Un moment historique
Il a parlé ensuite de “ce Chili superficiel, aliéné, qui a imposé des concepts unilatéraux (…), qui a élevé une muraille de concepts univoques, une muraille qui a empêché qu’on nous voie, qui n’a pas permis à la chiliénitéprofonde, c’est-à-dire à la majorité, de nous voir et de se voir. Tandis que je converse avec vous”, s’est-il interrogé, “comment pourrais-je ne pas penser à nos communautés aujourd’hui agressées dans la continuité d’une occupation militaire qui dure depuis tant et tant d’années, dans une démocratie où, pour être sincères, nous n’avons pas eu notre part ?”
Il a ensuite fait mémoire de “ceux qui ont perdu la vie dans cette lutte ou qui ont dû affronter la prison” mais, aussitôt après, il a manifesté son espoir d’un changement : dans le monde, on commence à opter pour la conversation. J’espère qu’il en sera ainsi : ce livre qu’est la nouvelle Constitution devra être poétique, écrit avec des mots poétiques, et j’espère qu’il mettra en son centre la nécessité de la conversation, cette conversation qui s’est perdue au long du temps mais qui devrait être présente à la table des autorités pour résoudre les conflits, surtout quand il s’agit des institutions d’un État qui a usurpé un territoire. Cela requiert une réparation, une conversation, et c’est cela que nous attendons.”

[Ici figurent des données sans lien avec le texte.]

(* ===== verification/Transport.v ===== *)
(** * Transport: the crate [codec_sv2]

    The decoders and encoders ([decoder.rs], [encoder.rs]) and the protocol
    state ([lib.rs]), written against the [Buffer] interface and the Noise
    ciphers.  A method that takes [&mut self] and [&mut State] works on the
    pair of both. *)

From S2P Require Import Prelude Datatypes Codec Framing Buffer Noise.

(** [codec_sv2::Error]. *)
Inductive CodecError : Type :=
  | CAeadError (e : AeadError)
  | CBinarySv2Error (e : Error)
  | CFramingError (e : FramingError)
  | CFramingSv2Error (e : FramingError)
  | InvalidStepForInitiator
  | InvalidStepForResponder
  | MissingBytes (n : Z)
  | NoiseSv2Error (e : NoiseError)
  | NotInHandShakeState
  | UnexpectedNoiseState.

Section Transport.
Context `{Crypto} {B : Type} `{Buffer B}.

(** ** The protocol state *)

Inductive HandshakeRole : Type :=
  | RInitiator (i : Initiator)
  | RResponder (r : Responder).

Inductive State : Type :=
  | NotInitialized (msg_len : Z)
  | HandShake (role : HandshakeRole)
  | Transport (codec : NoiseCodec).

(** [State::step_0]. *)
Definition step_0 : ST State CodecError HandShakeFrame := λ st,
  match st with
  | HandShake (RInitiator i) =>
      let '(r, i) := Initiator_step_0 i in
      (map_err CAeadError (FrameOps.handshake_message_to_frame <$> r), HandShake (RInitiator i))
  | HandShake (RResponder _) => (Err InvalidStepForResponder, st)
  | _ => (Err NotInHandShakeState, st)
  end.

(** [State::step_1_with_now_rng]: returns the next state, which the caller
    stores. *)
Definition step_1 (re_pub : bytes) (now : Z) (rng : Rng)
    : ST State CodecError (HandShakeFrame * State) := λ st,
  match st with
  | HandShake (RResponder r) =>
      let '(o, r) := Responder_step_1 re_pub now rng r in
      (map_err CAeadError
         ((λ mc, (FrameOps.handshake_message_to_frame mc.1, Transport mc.2)) <$> o),
       HandShake (RResponder r))
  | HandShake (RInitiator _) => (Err InvalidStepForInitiator, st)
  | _ => (Err NotInHandShakeState, st)
  end.

(** [State::step_2_with_now]. *)
Definition step_2 (message : bytes) (now : Z) : ST State CodecError State := λ st,
  match st with
  | HandShake (RInitiator i) =>
      let '(o, i) := Initiator_step_2 message now i in
      (map_err NoiseSv2Error (Transport <$> o), HandShake (RInitiator i))
  | HandShake (RResponder _) => (Err InvalidStepForResponder, st)
  | _ => (Err NotInHandShakeState, st)
  end.

(** [State::not_initialized], [initialized], [with_transport_mode]. *)
Definition not_initialized (role : HandshakeRole) : State :=
  match role with
  | RInitiator _ => NotInitialized INITIATOR_EXPECTED_HANDSHAKE_MESSAGE_SIZE
  | RResponder _ => NotInitialized ELLSWIFT_ENCODING_SIZE
  end.
Definition initialized (inner : HandshakeRole) : State := HandShake inner.
Definition with_transport_mode (tm : NoiseCodec) : State := Transport tm.

(** ** AEAD in place

    The external AEADs work on the visible bytes of a buffer: sealing
    overwrites them with the ciphertext and appends the tag, opening overwrites
    them with the plaintext and truncates the tag. *)

Definition buffer_encrypt (b : B) : ST NoiseCodec AeadError B :=
  pt ← lift (as_ref b);
  ct ← nc_encrypt pt;
  mret (extend_from_slice (write_window b (ztake (zlen pt) ct)) (zdrop (zlen pt) ct)).

Definition buffer_decrypt (b : B) : ST NoiseCodec AeadError B :=
  ct ← lift (as_ref b);
  pt ← nc_decrypt ct;
  mret (truncate (write_window b (pt ++ zdrop (zlen pt) ct)) (zlen pt)).

(** [get_writable(src.len()).copy_from_slice(src)]. *)
Definition push (b : B) (src : bytes) : B :=
  let '(_, b) := get_writable b (zlen src) in write_window b src.

(** ** The decoder with Noise *)

Record WithNoise : Type := mkWithNoise {
  missing_noise_b : Z;
  d_noise_buffer : B;
  d_sv2_buffer : B;
}.
Definition set_missing (n : Z) (d : WithNoise) : WithNoise :=
  mkWithNoise n (d_noise_buffer d) (d_sv2_buffer d).
Definition set_noise (b : B) (d : WithNoise) : WithNoise :=
  mkWithNoise (missing_noise_b d) b (d_sv2_buffer d).
Definition set_sv2 (b : B) (d : WithNoise) : WithNoise :=
  mkWithNoise (missing_noise_b d) (d_noise_buffer d) b.

Notation DEC := (ST (WithNoise * NoiseCodec) CodecError).

(** A cipher operation on the decoder's Sv2 buffer. *)
Definition decrypt_sv2 : DEC unit := λ '(d, nc),
  match buffer_decrypt (d_sv2_buffer d) nc with
  | (Ok b, nc) => (Ok tt, (set_sv2 b d, nc))
  | (Err e, nc) => (Err (CAeadError e), (d, nc))
  | (Panic, nc) => (Panic, (d, nc))
  end.
Definition upd (f : WithNoise → WithNoise) : DEC unit := modify (λ '(d, nc), (f d, nc)).
Definition get_d {A} (f : WithNoise → A) : DEC A := gets (λ '(d, _), f d).

(** The loop of [decode_noise_frame]: one chunk of ciphertext per turn is
    appended to the Sv2 buffer and opened in place behind the plaintext so far. *)
Fixpoint decrypt_chunks (fuel : nat) (encrypted_payload : bytes) (start end_ decrypted_len : Z)
    : DEC unit :=
  match fuel with
  | O => panic
  | S fuel =>
      if start <? zlen encrypted_payload then
        chunk ← lift (slice_range encrypted_payload start end_);
        _ ← upd (λ d, set_sv2 (danger_set_start (push (d_sv2_buffer d) chunk) decrypted_len) d);
        _ ← decrypt_sv2;
        visible ← get_d (λ d, as_ref (E := CodecError) (d_sv2_buffer d));
        v ← lift visible;
        let start := end_ in
        let end_ := Z.min (start + SV2_FRAME_CHUNK_SIZE) (zlen encrypted_payload) in
        decrypt_chunks fuel encrypted_payload start end_ (decrypted_len + zlen v)
      else mret tt
  end.

(** Turns enough for [n] bytes in chunks of [c]. *)
Definition chunk_fuel (n c : Z) : nat := S (S (Z.to_nat (n / c))).

(** [decode_noise_frame]. *)
Definition decode_noise_frame : DEC Frame :=
  noise_len ← get_d (λ d, buf_len (d_noise_buffer d));
  sv2_len ← get_d (λ d, buf_len (d_sv2_buffer d));
  if (noise_len =? ENCRYPTED_SV2_FRAME_HEADER_SIZE) && (sv2_len =? 0) then
    owned ← get_d (λ d, get_data_owned (d_noise_buffer d));
    let '(src, nb) := owned in
    _ ← upd (set_noise nb);
    _ ← upd (λ d, set_sv2 (push (d_sv2_buffer d) src) d);
    _ ← decrypt_sv2;
    hb ← get_d (λ d, get_data_by_ref (d_sv2_buffer d) SV2_FRAME_HEADER_SIZE);
    header ← lift (map_err CFramingError (HeaderOps.from_bytes hb));
    _ ← upd (set_missing (HeaderOps.encrypted_len header));
    throw (MissingBytes (HeaderOps.encrypted_len header))
  else
    owned ← get_d (λ d, get_data_owned (d_noise_buffer d));
    let '(encrypted_payload, nb) := owned in
    _ ← upd (set_noise nb);
    let encrypted_payload_len := zlen encrypted_payload in
    let end_ := if encrypted_payload_len <? SV2_FRAME_CHUNK_SIZE
                then encrypted_payload_len else SV2_FRAME_CHUNK_SIZE in
    _ ← decrypt_chunks (chunk_fuel encrypted_payload_len SV2_FRAME_CHUNK_SIZE)
          encrypted_payload 0 end_ SV2_FRAME_HEADER_SIZE;
    _ ← upd (λ d, set_sv2 (danger_set_start (d_sv2_buffer d) 0) d);
    owned ← get_d (λ d, get_data_owned (d_sv2_buffer d));
    let '(src, sb) := owned in
    _ ← upd (set_sv2 sb);
    f ← lift (FrameOps.from_bytes_unchecked src);
    mret (FrameSv2 f).

(** [while_handshaking]. *)
Definition while_handshaking (d : WithNoise) : Frame * WithNoise :=
  let '(src, nb) := get_data_owned (d_noise_buffer d) in
  (FrameHandShake (mkHandShakeFrame src), set_noise nb d).

(** The transport branch of [next_frame]: how many bytes are missing, *)
Definition missing_hint : DEC Z :=
  sv2_len ← get_d (λ d, buf_len (d_sv2_buffer d));
  noise_len ← get_d (λ d, buf_len (d_noise_buffer d));
  if sv2_len <? SV2_FRAME_HEADER_SIZE then
    src ← get_d (λ d, get_data_by_ref (d_noise_buffer d) noise_len);
    if zlen src <? ENCRYPTED_SV2_FRAME_HEADER_SIZE
    then mret (ENCRYPTED_SV2_FRAME_HEADER_SIZE - zlen src) else mret 0
  else
    src ← get_d (λ d, get_data_by_ref (d_sv2_buffer d) SV2_FRAME_HEADER_SIZE);
    header ← lift (map_err CFramingError (HeaderOps.from_bytes src));
    lift (sub_chk (HeaderOps.encrypted_len header) noise_len).

(** then the decoding step. *)
Definition transport_next_frame : DEC Frame :=
  hint ← missing_hint;
  if hint =? 0 then
    _ ← upd (set_missing ENCRYPTED_SV2_FRAME_HEADER_SIZE);
    decode_noise_frame
  else
    _ ← upd (set_missing hint);
    throw (MissingBytes hint).

(** [WithNoise::next_frame]. *)
Definition next_frame : ST (WithNoise * State) CodecError Frame := λ '(d, st),
  match st with
  | HandShake _ => (Panic, (d, st))
  | NotInitialized msg_len =>
      match as_ref (E := CodecError) (d_noise_buffer d) with
      | Ok src =>
          match sub_chk (E := CodecError) msg_len (zlen src) with
          | Ok hint =>
              if hint =? 0 then
                let d := set_missing NOISE_FRAME_HEADER_SIZE d in
                let '(f, d) := while_handshaking d in (Ok f, (d, st))
              else (Err (MissingBytes hint), (set_missing hint d, st))
          | _ => (Panic, (d, st))
          end
      | _ => (Panic, (d, st))
      end
  | Transport nc =>
      let '(r, (d, nc)) := transport_next_frame (d, nc) in (r, (d, Transport nc))
  end.

(** [writable_len], and writing [data] through [writable]
    ([copy_from_slice] panics on a length mismatch). *)
Definition writable_len (d : WithNoise) : Z := missing_noise_b d.
Definition fill_writable {E} (data : bytes) (d : WithNoise) : result E WithNoise :=
  if zlen data =? missing_noise_b d then Ok (set_noise (push (d_noise_buffer d) data) d)
  else Panic.

(** ** The decoder without Noise *)

Record WithoutNoise : Type := mkWithoutNoise {
  missing_b : Z;
  buffer : B;
}.

Definition plain_next_frame : ST WithoutNoise CodecError Sv2Frame := λ d,
  let len := buf_len (buffer d) in
  let src := get_data_by_ref (buffer d) len in
  let hint := FrameOps.size_hint src in
  if hint =? 0 then
    let '(src, b) := get_data_owned (buffer d) in
    (FrameOps.from_bytes_unchecked src, mkWithoutNoise SV2_FRAME_HEADER_SIZE b)
  else (Err (MissingBytes hint), mkWithoutNoise hint (buffer d)).

Definition plain_fill_writable {E} (data : bytes) (d : WithoutNoise) : result E WithoutNoise :=
  if zlen data =? missing_b d then Ok (mkWithoutNoise (missing_b d) (push (buffer d) data))
  else Panic.

(** ** The encoder with Noise *)

Record NoiseEncoder : Type := mkNoiseEncoder {
  e_noise_buffer : B;
  e_sv2_buffer : B;
}.
Definition set_e_noise (b : B) (e : NoiseEncoder) : NoiseEncoder :=
  mkNoiseEncoder b (e_sv2_buffer e).
Definition set_e_sv2 (b : B) (e : NoiseEncoder) : NoiseEncoder :=
  mkNoiseEncoder (e_noise_buffer e) b.

Notation ENC := (ST (NoiseEncoder * NoiseCodec) CodecError).

Definition encrypt_noise : ENC unit := λ '(e, nc),
  match buffer_encrypt (e_noise_buffer e) nc with
  | (Ok b, nc) => (Ok tt, (set_e_noise b e, nc))
  | (Err err, nc) => (Err (CAeadError err), (e, nc))
  | (Panic, nc) => (Panic, (e, nc))
  end.
Definition upd_e (f : NoiseEncoder → NoiseEncoder) : ENC unit := modify (λ '(e, nc), (f e, nc)).
Definition get_e {A} (f : NoiseEncoder → A) : ENC A := gets (λ '(e, _), f e).

(** The payload loop of [NoiseEncoder::encode]. *)
Fixpoint encrypt_chunks (fuel : nat) (sv2 : bytes) (start end_ encrypted_len : Z) : ENC unit :=
  match fuel with
  | O => panic
  | S fuel =>
      if start <? zlen sv2 then
        chunk ← lift (slice_range sv2 start end_);
        _ ← upd_e (λ e, set_e_noise
              (danger_set_start (push (e_noise_buffer e) chunk) encrypted_len) e);
        _ ← encrypt_noise;
        visible ← get_e (λ e, as_ref (E := CodecError) (e_noise_buffer e));
        v ← lift visible;
        let start := end_ in
        let end_ := Z.min (start + SV2_FRAME_CHUNK_SIZE - AEAD_MAC_LEN) (zlen sv2) in
        encrypt_chunks fuel sv2 start end_ (encrypted_len + zlen v)
      else mret tt
  end.

(** The transport branch of [NoiseEncoder::encode]. *)
Definition transport_encode (overflow_checks : bool) (item : Frame) : ENC unit :=
  len ← lift (FrameOps.frame_encoded_length item);
  w ← get_e (λ e, get_writable (e_sv2_buffer e) len);
  let '(writable, sb) := w in
  _ ← upd_e (set_e_sv2 sb);
  i ← lift (map_err CFramingError (FrameOps.try_into_sv2 item));
  let '(r, written) := FrameOps.serialize overflow_checks i writable in
  _ ← upd_e (λ e, set_e_sv2 (write_window (e_sv2_buffer e) written) e);
  _ ← lift (map_err CFramingError r);
  owned ← get_e (λ e, get_data_owned (e_sv2_buffer e));
  let '(sv2, sb) := owned in
  _ ← upd_e (set_e_sv2 sb);
  hd ← lift (slice_range sv2 0 SV2_FRAME_HEADER_SIZE);
  _ ← upd_e (λ e, set_e_noise (push (e_noise_buffer e) hd) e);
  _ ← encrypt_noise;
  let start := SV2_FRAME_HEADER_SIZE in
  let end_ := if zlen sv2 - start <? SV2_FRAME_CHUNK_SIZE - AEAD_MAC_LEN
              then zlen sv2 else SV2_FRAME_CHUNK_SIZE + start - AEAD_MAC_LEN in
  _ ← encrypt_chunks (chunk_fuel (zlen sv2) (SV2_FRAME_CHUNK_SIZE - AEAD_MAC_LEN))
        sv2 start end_ ENCRYPTED_SV2_FRAME_HEADER_SIZE;
  upd_e (λ e, set_e_noise (danger_set_start (e_noise_buffer e) 0) e).

(** [NoiseEncoder::while_handshaking]. *)
Definition encode_while_handshaking (item : Frame) : ST NoiseEncoder CodecError unit :=
  i ← lift (map_err CFramingError (FrameOps.try_into_handshake item));
  modify (λ e, set_e_noise (push (e_noise_buffer e) (hs_payload i)) e).

(** [NoiseEncoder::encode]. *)
Definition encode (overflow_checks : bool) (item : Frame)
    : ST (NoiseEncoder * State) CodecError bytes :=
  _ ← (λ '(e, st),
         match st with
         | Transport nc =>
             let '(r, (e, nc)) := transport_encode overflow_checks item (e, nc) in
             (r, (e, Transport nc))
         | _ => let '(r, e) := encode_while_handshaking item e in (r, (e, st))
         end);
  sb ← gets (λ '(e, _), get_data_owned (e_sv2_buffer e));
  _ ← modify (λ '(e, st), (set_e_sv2 sb.2 e, st));
  nb ← gets (λ '(e, _), get_data_owned (e_noise_buffer e));
  _ ← modify (λ '(e, st), (set_e_noise nb.2 e, st));
  mret nb.1.

(** ** The encoder without Noise: its buffer is a [Vec<u8>] *)

Definition plain_encode (overflow_checks : bool) (item : Sv2Frame) : ST bytes CodecError bytes :=
  λ buffer,
    match FrameOps.encoded_length (E := CodecError) item with
    | Ok len =>
        let buffer := ztake len buffer
          ++ replicate (Z.to_nat (len - zlen buffer)) (byte.of_Z 0) in
        let '(r, buffer) := FrameOps.serialize overflow_checks item buffer in
        match r with
        | Ok _ => (Ok buffer, buffer)
        | Err e => (Err (CFramingError e), buffer)
        | Panic => (Panic, buffer)
        end
    | _ => (Panic, buffer)
    end.

End Transport.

Il a rappelé ensuite la tradition parlementaire du peuple mapuche, l’instance de dialogue, d’abord avec l’empire espagnol et ensuite avec la République du Chili : le premier a su, le plus souvent, respecter les accords, à la différence de la seconde, et c’est pourquoi il a exprimé ses remerciements pour un hommage dont il a apprécié le caractère transversal.